Trang Nguyen v. Lokke, 11-CV-3225 PJS/SER, 2013 WL 4747459, at *4 (D. Minn. Sept. 4, 2013) (stating that “a reasonable officer would know that, in a situation in which any seizure is unreasonable, the use of any force to effect a seizure would likewise be unreasonable,” and that “the law was crystal clear that an officer does not have the right to effect any seizure of a citizen—and thus does not have the right to use any force against a citizen—except when there is probable cause to believe that the citizen has committed a crime (or in the narrow circumstances when probable cause is not required)”).
Smith v. Appledorn, CIV. 11-2966 JNE/SER, 2013 WL 451320, at *4-5 (D. Minn. Feb. 6, 2013) (stating that in a case where “force was used in the course of an unreasonable seizure,” “no use of force would have been reasonable,” and that a reasonable officer “would have known that it would be unreasonable to use any amount of force to seize a person in the position—injured, complying, and not fighting—that Smith maintains that he was in”).
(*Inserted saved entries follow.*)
(** the text of a string literal after its opening quote *)
Fixpoint read_string (s : list ascii) (acc : list ascii) : option (string * list ascii) :=
  match s with
  | [] => None
  | c :: t =>
      if Ascii.eqb c dquote then Some (string_of_list_ascii acc, t)
      else if Ascii.eqb c "\" then
        match t with
        | e :: t' =>
            let esc (x : ascii) := read_string t' (acc ++ [x]) in
            if Ascii.eqb e dquote then esc dquote
            else if Ascii.eqb e "\" then esc "\"%char
            else if Ascii.eqb e "/" then esc "/"%char
            else if Ascii.eqb e "n" then esc "010"%char
            else if Ascii.eqb e "t" then esc "009"%char
            else if Ascii.eqb e "r" then esc "013"%char
            else if Ascii.eqb e "b" then esc "008"%char
            else if Ascii.eqb e "f" then esc "012"%char
            else None
        | [] => None
        end
      else if (nat_of_ascii c <? 32)%nat then None
      else read_string t (acc ++ [c])
  end.

(** a later pair with the same key replaces the value and keeps the place *)
Fixpoint set_key (k : string) (v : json) (kv : list (string * json)) : list (string * json) :=
  match kv with
  | [] => [(k, v)]
  | (k', v') :: t => if String.eqb k' k then (k, v) :: t else (k', v') :: set_key k v t
  end.

Definition starts (p : string) (s : list ascii) : option (list ascii) :=
  let lp := list_ascii_of_string p in
  if bool_decide (take (length lp) s = lp) then Some (List.skipn (length lp) s) else None.

Section Containers.

Variable value : list ascii → option (json * list ascii).

(** after [[] or [,]: the remaining elements of an array *)
Fixpoint elements (n : nat) (s : list ascii) (acc : list json) : option (json * list ascii) :=
  match n with
  | O => None
  | S n =>
      match value s with
      | Some (v, r) =>
          match skip_ws r with
          | c :: r' =>
              if Ascii.eqb c "," then elements n r' (acc ++ [v])
              else if Ascii.eqb c "]" then Some (JArr (acc ++ [v]), r')
              else None
          | [] => None
          end
      | None => None
      end
  end.

(** after [{] or [,]: the remaining members of an object *)
Fixpoint members (n : nat) (s : list ascii) (acc : list (string * json))
  : option (json * list ascii) :=
  match n with
  | O => None
  | S n =>
      match skip_ws s with
      | q :: r =>
          if Ascii.eqb q dquote then
            match read_string r [] with
            | Some (k, r1) =>
                match skip_ws r1 with
                | c :: r2 =>
                    if Ascii.eqb c ":" then
                      match value r2 with
                      | Some (v, r3) =>
                          match skip_ws r3 with
                          | d :: r4 =>
                              if Ascii.eqb d "," then members n r4 (set_key k v acc)
                              else if Ascii.eqb d "}" then Some (JObj (set_key k v acc), r4)
                              else None
                          | [] => None
                          end
                      | None => None
                      end
                    else None
                | [] => None
                end
            | None => None
            end
          else None
      | [] => None
      end
  end.

End Containers.

Fixpoint value (fuel : nat) (s : list ascii) : option (json * list ascii) :=
  match fuel with
  | O => None
  | S fuel =>
      match skip_ws s with
      | [] => None
      | (c :: r) as s' =>
          if Ascii.eqb c "{" then
            match skip_ws r with
            | d :: r' =>
                if Ascii.eqb d "}" then Some (JObj [], r')
                else members (value fuel) (length s) r []
            | [] => None
            end
          else if Ascii.eqb c "[" then
            match skip_ws r with
            | d :: r' =>
                if Ascii.eqb d "]" then Some (JArr [], r')
                else elements (value fuel) (length s) r []
            | [] => None
            end
          else if Ascii.eqb c dquote then
            match read_string r [] with
            | Some (str, r') => Some (JStr str, r')
            | None => None
            end
          else
            match starts "true" s', starts "false" s', starts "null" s' with
            | Some r', _, _ => Some (JBool true, r')
            | _, Some r', _ => Some (JBool false, r')
            | _, _, Some r' => Some (JNull, r')
            | _, _, _ => read_number s'
            end
      end
  end.

Definition json_loads (text : string) : option json :=
  let s := list_ascii_of_string text in
  match value (S (length s)) s with
  | Some (v, r) => if bool_decide (skip_ws r = []) then Some v else None
  | None => None
  end.

(** *** numbers *)

(** [round(x, ndigits)], ties to even, for [0 <= ndigits] *)
Definition round (x : Q) (ndigits : Z) : Q :=
  let scale := 10 ^ ndigits in
  let num := Qnum x * scale in
  let den := Zpos (Qden x) in
  let fl := num / den in
  let twice := 2 * (num - fl * den) in
  let n := if (twice <? den)%Z then fl
           else if (den <? twice)%Z then fl + 1
           else if Z.even fl then fl else fl + 1 in
  Qred (n # Z.to_pos scale).

Definition log (x base : Q) : Q :=
  inject_Z (Z.log2 (Qnum x) - Z.log2 (Zpos (Qden x))).

(** *** the environment *)

(** a resolver whose every query times out *)
Definition resolve_timeout (domain rdtype : string) : Validation.exn + bool :=
  inl (Validation.OtherError "The DNS operation timed out.").

(** a resolver that finds an MX record for every domain *)
Definition resolve_mx (domain rdtype : string) : Validation.exn + bool := inr true.

(** joining by concatenation: enough for absolute references *)
Definition urljoin (base rel : string) : string := base +:+ rel.

End Ref.

(** ** What the properties say

    The predicates the theorems are stated with: the fusion invariant,
    the gating of the fingerprint label, segment matching, the
    candidates handed to the email validator, the entropy rules in the
    specification's words, the outcomes and the invariant of the
    traversal loop, and the matches the detector deduplicates. *)

Module Statements.

Section Fusion.

Variable model_predict : list Q → string.
Variable model_predict_proba : list Q → list Q.
Variable model_classes : list string.
Variable model_top_features : list (string * Q).

Local Abbreviation predict :=
  (Risk.predict model_predict model_predict_proba model_classes model_top_features).

(** What the fusion invariant says of a finding [f] and of the
    finding [g] that [assess_risk] makes of it. *)
Definition fusion_invariant (f g : finding) : Prop :=
  ∃ rule_score rule_severity rule_factors ml_score ml_severity ml_top r,
    Risk.calculate_base_score f = Some (rule_score, rule_severity, rule_factors)
    ∧ predict f = Some (ml_score, ml_severity, ml_top)
    ∧ risk g = Some r
    ∧ let final_score := Risk.fuse rule_score ml_score in
      final_score = Qmax (inject_Z rule_score) (Qmin (inject_Z (rule_score + 20)) ml_score)
      ∧ (inject_Z rule_score <= final_score)%Q
      ∧ (final_score - inject_Z rule_score <= 20)%Q
      ∧ score r = Py.int final_score
      ∧ (rule_score ≤ score r ≤ rule_score + 20)%Z
      ∧ severity r = severity_of final_score.

End Fusion.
Hemphill v. Hale, 677 F.3d 799, 801 (8th Cir. 2012) (“Because no use of force to obtain Hemphill’s consent to search would have been reasonable, the force Hale was alleged to have used—grabbing Hemphill by the neck, choking him, and hitting him two or three times while he was handcuffed—was objectively unreasonable given the facts and circumstances in the case.”).